'''
Definition lift {A} (r : result A) : M A := fun w => (r, w).

Definition get_disk : M node := fun w => (Ok (disk w), w).

Declare Scope py_scope.
Delimit Scope py_scope with py.
Notation "x <- m ;; k" := (bind m (fun x => k))
  (at level 61, m at next level, right associativity) : py_scope.
Notation "m ;; k" := (bind m (fun _ => k))
  (at level 61, right associativity) : py_scope.
Local Open Scope py_scope.

(** [[f(x) for x in xs]] *)
Fixpoint mapM {A B} (f : A -> M B) (xs : list A) : M (list B) :=
  match xs with
  | [] => ret []
  | x :: tl => y <- f x ;; ys <- mapM f tl ;; ret (y :: ys)
  end.

(** [for x in xs: f(x)] *)
Fixpoint forM {A} (f : A -> M unit) (xs : list A) : M unit :=
  match xs with
  | [] => ret tt
  | x :: tl => f x ;; forM f tl
  end.

(** ** What the script imports

    The standard library, [chardet] and the text layer of [open] on one
    side, the [sublib] package on the other.  Their code is not part of the
    script; the script is verified against these interfaces. *)

Class Platform := {
  (** [os.path.abspath(os.path.normpath(path))] *)
  normabs : string -> string;
  (** [os.path.basename(path)] *)
  basename : string -> string;
  (** [chardet.detect(data)["encoding"]] *)
  chardet_encoding : list byte -> option string;
  (** the bytes a text file opened with [encoding=e] stores for a text *)
  text_encode : option string -> string -> result (list byte);
  (** [str] of a list of strings, as an f-string renders it *)
  repr_list : list string -> string;
  (** [str(sys.exc_info())] for a caught exception *)
  exc_info : exn -> string;
  (** [f"{os.path.splitext(__file__)[0]}.log"] *)
  default_logfile : string;
  (** can the host open this file for appending, creating it if need be?
      [logging.basicConfig(filename=...)] raises [OSError] when it can not *)
  log_opens : string -> bool;
  (** [stop - start], rendered *)
  elapsed : string
}.

(** The four classes of [sublib]. *)
Inductive adapter := MPlayer2 | SubRip | MicroDVD | TMPlayer.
'''
What to produce:
Would you retype exactly the lines above, from the line with "The standard library, [chardet]" to the line with "repr_list : list string -> string;", with both end lines kept and nothing more?

Exercise output:
    The standard library, [chardet] and the text layer of [open] on one
    side, the [sublib] package on the other.  Their code is not part of the
    script; the script is verified against these interfaces. *)

Class Platform := {
  (** [os.path.abspath(os.path.normpath(path))] *)
  normabs : string -> string;
  (** [os.path.basename(path)] *)
  basename : string -> string;
  (** [chardet.detect(data)["encoding"]] *)
  chardet_encoding : list byte -> option string;
  (** the bytes a text file opened with [encoding=e] stores for a text *)
  text_encode : option string -> string -> result (list byte);
  (** [str] of a list of strings, as an f-string renders it *)
  repr_list : list string -> string;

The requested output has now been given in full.